Alexandre rend même hommage à la reine Sisygambis en la nommant « mère » à chacune de ses visites. Ceci entretient une confusion proche de ce qu’on appelle aujourd’hui « syndrome de Stockholm », lorsque la prisonnière prend sentiments pour son geôlier. Sisygambis finit par considérer Alexandre, envahisseur de son royaume et vainqueur fatal de Darius, comme son propre fils.

Stéphanie CALS joue merveilleusement bien cette Sisygambis, dans un théâtre définitivement verbal, à forte densité de texte.

Elle porte la beauté d’un jeu tout en nuances, enroulé de gestes lents et aérés, tout en puissance retenue, en pudeur étouffée, l’expression sobre d’une immense tristesse, jamais sur-jouée, en parfait équilibre et en exactitude.

Chaque scène est cousue de justesse et d’infinie précision, maitrisée avec la minutie d’une orfèvre. Un régal pour les oreilles autant que pour les yeux dans le délice de l’écriture simple et diablement efficace de Francesco ZARZANA.

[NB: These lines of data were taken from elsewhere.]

(** The segment part of [MMU_init], lines 188-196: the static state is zeroed
    and the excluded array is on the stack. *)
Definition mmu_init_segments (fuel : nat) (map : PhysicalMMap) (stack : list SegmentList) :
    outcome (option (list SegmentList * option nat)) :=
  if (MAX_EXCLUDE_SEGMENTS <? num_kernel_sects map)%nat then Ok None
  else
    ex ← mmu_compute_excluded fuel map stack;
    r ← mmu_compute_free_segments fuel (replicate MAX_FREE_SEGMENTS zero_node) map ex;
    Ok (Some r).

(** The segments of a list, in order, with the fuel to follow its pointers. *)
Fixpoint seg_list (fuel : nat) (arr : list SegmentList) (h : option nat) : outcome (list Segment) :=
  match fuel, h with
  | _, None => Ok []
  | O, _ => Hang
  | S fuel, Some i => nd ← idx arr i; rest ← seg_list fuel arr (next nd); Ok (seg nd :: rest)
  end.

(** ** Lists inside an array *)

(** The list from [h] goes through the entries [l.*1] and holds [l.*2]. *)
Fixpoint slist (arr : list SegmentList) (h : option nat) (l : list (nat * Segment)) : Prop :=
  match l with
  | [] => h = None
  | (i, s) :: l => h = Some i ∧ ∃ n, arr !! i = Some (mkNode n s) ∧ slist arr n l
  end.

Lemma slist_ext arr arr' h l :
  (∀ i, i ∈ l.*1 → arr' !! i = arr !! i) → slist arr h l → slist arr' h l.
Proof.
  revert h. induction l as [|[i s] l IH]; intros h Heq; cbn [slist]; [done|].
  intros [-> (n & Hn & Hl)]. split; [done|]. exists n. rewrite Heq by (cbn; set_solver).
  split; [done|]. apply IH; [|done]. intros. apply Heq. cbn. set_solver.
Qed.

Lemma slist_seg_list arr h l fuel :
  slist arr h l → (length l ≤ fuel)%nat → seg_list fuel arr h = Ok l.*2.
Proof.
  revert h fuel. induction l as [|[i s] l IH]; intros h fuel Hl Hf; cbn [slist length] in *.
  - subst. by destruct fuel.
  - destruct Hl as [-> (n & Hn & Hl)]. destruct fuel as [|fuel]; [lia|].
    cbn [seg_list]. rewrite (proj2 (idx_Ok _ _ _) Hn), bind_Ok. cbn [next seg].
    rewrite (IH n fuel) by (done || lia). done.
Qed.

Lemma slist_lt arr h l i : slist arr h l → i ∈ l.*1 → (i < length arr)%nat.
Proof.
  revert h. induction l as [|[j s] l IH]; intros h Hl Hi; cbn in *; [by apply elem_of_nil in Hi|].
  destruct Hl as [-> (n & Hn & Hl)]. apply elem_of_cons in Hi as [->|Hi]; [|by eapply IH].
  by eapply lookup_lt_Some.
Qed.

(** Following pointers is deterministic, so a list that ends has no cycle. *)
Lemma slist_det arr h l l' : slist arr h l → slist arr h l' → l = l'.
Proof.
  revert h l'. induction l as [|[i s] l IH]; intros h [|[j t] l']; cbn [slist].
  - done.
  - intros -> [? _]. done.
  - intros [-> _] ?. done.
  - intros [-> (n & Hn & Hl)] [[= <-] (n' & Hn' & Hl')]. rewrite Hn in Hn'. injection Hn' as <- <-.
    f_equal. by eapply IH.
Qed.

Lemma slist_suffix arr h l1 i s l2 :
  slist arr h (l1 ++ (i, s) :: l2) → slist arr (Some i) ((i, s) :: l2).
Proof.
  revert h. induction l1 as [|[j t] l1 IH]; intros h; cbn [app].
  - intros [-> H]. by split.
  - intros [-> (n & _ & Hl)]. by eapply IH.
Qed.

Lemma slist_NoDup arr h l : slist arr h l → NoDup l.*1.
Proof.
  revert h. induction l as [|[i s] l IH]; intros h; cbn [slist fmap list_fmap]; [by constructor|].
  intros [-> (n & Hn & Hl)]. constructor; [|by eapply IH].
  intros ([j t] & Hj & Hin)%list_elem_of_fmap. cbn in Hj. subst j.
  apply list_elem_of_split in Hin as (l1 & l2 & ->). pose proof (slist_suffix _ _ _ _ _ _ Hl) as H2.
  assert (slist arr (Some i) ((i, s) :: l1 ++ (i, t) :: l2)) as H1 by (split; eauto).
  pose proof (slist_det _ _ _ _ H1 H2) as E. apply (f_equal length) in E.
  cbn in E. rewrite length_app in E. cbn in E. lia.
Qed.

Lemma set_next_Ok arr i n nd :
  arr !! i = Some nd → set_next arr i n = Ok (<[i := mkNode n (seg nd)]> arr).
Proof.
  intros H. unfold set_next. rewrite (proj2 (idx_Ok _ _ _) H), bind_Ok.
  apply upd_Ok. by eapply lookup_lt_Some.
Qed.

(** The copy loops of both functions, over any source array. *)
Fixpoint copy_gen {A} (mk : A → Segment) (k : nat) (src : list A) (i : nat) (prev : option nat)
    (arr : list SegmentList) : outcome (list SegmentList) :=
  match k with
  | O => Ok arr
  | S k =>
      e ← idx src i;
      arr ← upd arr i (mkNode None (mk e));
      arr ← (match prev with Some p => set_next arr p (Some i) | None => Ok arr end);
      copy_gen mk k src (S i) (Some i) arr
  end.

Definition seg_of_ks (k : KernelSection) : Segment :=
  mkSeg (ks_base k) (u64 (ks_base k + ks_length k)) (ks_length k).
Definition seg_of_me (e : MMapEntry) : Segment :=
  mkSeg (me_base e) (u64 (me_base e + me_length e)) (me_length e).

Lemma ex_copy_gen k ks i prev arr : ex_copy k ks i prev arr = copy_gen seg_of_ks k ks i prev arr.
Proof.
  revert i prev arr. induction k as [|k IH]; intros i prev arr; [done|].
  cbn [ex_copy copy_gen]. unfold idx. destruct (ks !! i) as [x|]; [|done]. rewrite !bind_Ok.
  unfold seg_of_ks at 1. destruct (upd arr i _) as [a| |]; [|done..]. rewrite !bind_Ok.
  destruct prev as [p|]; [|apply IH]. destruct (set_next a p (Some i)); [apply IH|done..].
Qed.

Lemma free_copy_gen k ram i prev arr : free_copy k ram i prev arr = copy_gen seg_of_me k ram i prev arr.
Proof.
  revert i prev arr. induction k as [|k IH]; intros i prev arr; [done|].
  cbn [free_copy copy_gen]. unfold idx. destruct (ram !! i) as [x|]; [|done]. rewrite !bind_Ok.
  unfold seg_of_me at 1. destruct (upd arr i _) as [a| |]; [|done..]. rewrite !bind_Ok.
  destruct prev as [p|]; [|apply IH]. destruct (set_next a p (Some i)); [apply IH|done..].
Qed.

Lemma copy_gen_ok {A} (mk : A → Segment) (src : list A) i prev arr :
  (i + length src ≤ length arr)%nat →
  (∀ p, prev = Some p → (p < i)%nat ∧ is_Some (arr !! p)) →
  ∀ full t, drop i full = src ++ t →
  ∃ arr', copy_gen mk (length src) full i prev arr = Ok arr' ∧ length arr' = length arr ∧
    slist arr' (match src with [] => None | _ => Some i end)
      (zip (seq i (length src)) (mk <$> src)) ∧
    (∀ j, (j < i)%nat → prev ≠ Some j → arr' !! j = arr !! j) ∧
    (∀ p nd, prev = Some p → arr !! p = Some nd →
       arr' !! p = Some (match src with [] => nd | _ => mkNode (Some i) (seg nd) end)).
Proof.
  revert i prev arr. induction src as [|x src IH]; intros i prev arr Hlen Hprev full t Hfull.
  { exists arr. do 4 (split; [done|]). by intros p nd _ ->. }
  cbn [length copy_gen] in *.
  assert (full !! i = Some x) as Hx.
  { rewrite <- (Nat.add_0_r i), <- lookup_drop, Hfull. done. }
  rewrite (proj2 (idx_Ok _ _ _) Hx), bind_Ok, upd_Ok, bind_Ok by lia.
  set (a1 := <[i := mkNode None (mk x)]> arr).
  assert (∃ a2, (match prev with Some p => set_next a1 p (Some i) | None => Ok a1 end) = Ok a2 ∧
    length a2 = length arr ∧ a2 !! i = Some (mkNode None (mk x)) ∧
    (∀ j, (j < i)%nat → prev ≠ Some j → a2 !! j = arr !! j) ∧
    (∀ p nd, prev = Some p → arr !! p = Some nd → a2 !! p = Some (mkNode (Some i) (seg nd))))
    as (a2 & -> & Hl2 & Hi2 & Hj2 & Hp2).
  { destruct prev as [p|].
    - destruct (Hprev p eq_refl) as [Hpi [nd Hnd]].
      assert (a1 !! p = Some nd) as E by (subst a1; rewrite list_lookup_insert_ne by lia; done).
      rewrite (set_next_Ok _ _ _ _ E). eexists; split; [done|].
      assert (length a1 = length arr) by apply length_insert.
      rewrite length_insert. split; [done|]. split; [|split].
      + rewrite list_lookup_insert_ne by lia. apply list_lookup_insert_eq. lia.
      + intros j Hj Hne. rewrite list_lookup_insert_ne by congruence.
        apply list_lookup_insert_ne. lia.
      + intros p' nd' [= <-] Hnd'. rewrite list_lookup_insert_eq; [congruence|].
        apply lookup_lt_Some in E. done.
    - eexists; split; [done|]. split; [apply length_insert|]. split; [|split; [|done]].
      + apply list_lookup_insert_eq. lia.
      + intros j Hj _. apply list_lookup_insert_ne. lia. }
  rewrite bind_Ok.
  destruct (IH (S i) (Some i) a2) with (full := full) (t := t) as (arr' & E & Hl & Hs & Hj & Hp).
  - lia.
  - intros p [= <-]. split; [lia|eauto].
  - rewrite <- Nat.add_1_r, <- drop_drop. by rewrite Hfull.
  - exists arr'. rewrite E. split; [done|]. split; [lia|]. split; [|split].
    + cbn [seq zip zip_with fmap list_fmap slist]. split; [done|].
      rewrite (Hp i _ eq_refl Hi2). destruct src; eexists; (split; [done|]); exact Hs.
    + intros j Hji Hne. rewrite Hj by (try lia; intros [=]; lia). auto.
    + intros p nd Hpe Hnd. destruct (Hprev p Hpe) as [Hpi _].
      rewrite Hj by (try lia; intros [=]; lia). auto.
Qed.

Lemma zip_seq_fst {A} i (l : list A) : (zip (seq i (length l)) l).*1 = seq i (length l).
Proof. apply fst_zip. by rewrite length_seq. Qed.
Lemma zip_seq_snd {A} i (l : list A) : (zip (seq i (length l)) l).*2 = l.
Proof. apply snd_zip. by rewrite length_seq. Qed.

Lemma copy_list_ok {A} (mk : A → Segment) (k : nat) (full : list A) arr :
  (0 < k ≤ length full)%nat → (k ≤ length arr)%nat →
  ∃ arr' l, copy_gen mk k full 0 None arr = Ok arr' ∧ length arr' = length arr ∧
    slist arr' (Some 0%nat) l ∧ l.*1 = seq 0 k ∧ l.*2 = mk <$> take k full.
Proof.
  intros Hk Harr. set (src := take k full).
  assert (Hlen : length src = k) by (subst src; rewrite length_take; lia).
  destruct (copy_gen_ok mk src 0 None arr) with (full := full) (t := drop k full)
    as (arr' & E1 & Hl1 & Hs1 & _).
  { lia. } { done. } { subst src. by rewrite drop_0, take_drop. }
  exists arr', (zip (seq 0 (length src)) (mk <$> src)). rewrite <- Hlen at 1 2.
  split; [done|]. split; [done|]. split; [|split].
  - destruct src; [cbn in Hlen; lia|done].
  - rewrite <- (length_fmap mk src). apply zip_seq_fst.
  - rewrite <- (length_fmap mk src). apply zip_seq_snd.
Qed.

(** ** The rounding loops *)

Definition on_segs (g : Segment → Segment) (l : list (nat * Segment)) : list (nat * Segment) :=
  prod_map id g <$> l.

Lemma on_segs_fst g l : (on_segs g l).*1 = l.*1.
Proof. unfold on_segs. rewrite <- list_fmap_compose. by apply list_fmap_ext. Qed.
Lemma on_segs_snd g l : (on_segs g l).*2 = g <$> l.*2.
Proof. unfold on_segs. rewrite <- !list_fmap_compose. by apply list_fmap_ext. Qed.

Sur scène, de gauche à droite, Roxane, parfaitement interprétée par Mathilde MOSNIER développe avec talent la souffrance d’une fille de Sisygambis, Stateira, épouse de Darius, interprétée par Anne-Sophie Morillon qui porte une voix incontournable sur ce délicieux plateau de comédienne, et à la droite de Stephanie CALS, Drypetides, la seconde sœur, interprétée par l’excellente comédienne Soraya Wanda qui habite ce rôle de manière irréprochable.

Quatre comédiennes de talent dont il convient de suivre à tout prix le chemin.

Au final, avec cette qualité de distribution, indispensable à cet exercice du théâtre,

la forme est peu essentielle face à l’évidence du fond.

Ce spectacle devient, minute après minute, riche et puissant de sa totalité, de son authenticité et de la conviction de ses 4 comédiennes qui laissent peu de répit au spectateur, malgré la mise en espace moderne et minimaliste orchestrée par Francesco ZARZANA.

SISYGAMBIS nous réconcilie simplement avec la tragédie grecque qui peine bien souvent à trouver son public.

Les italiens auront la chance de retrouver cette pièce à Modène, au mois d'avril, en espérant qu’elle refera un détour par Paris et certaines salles de province.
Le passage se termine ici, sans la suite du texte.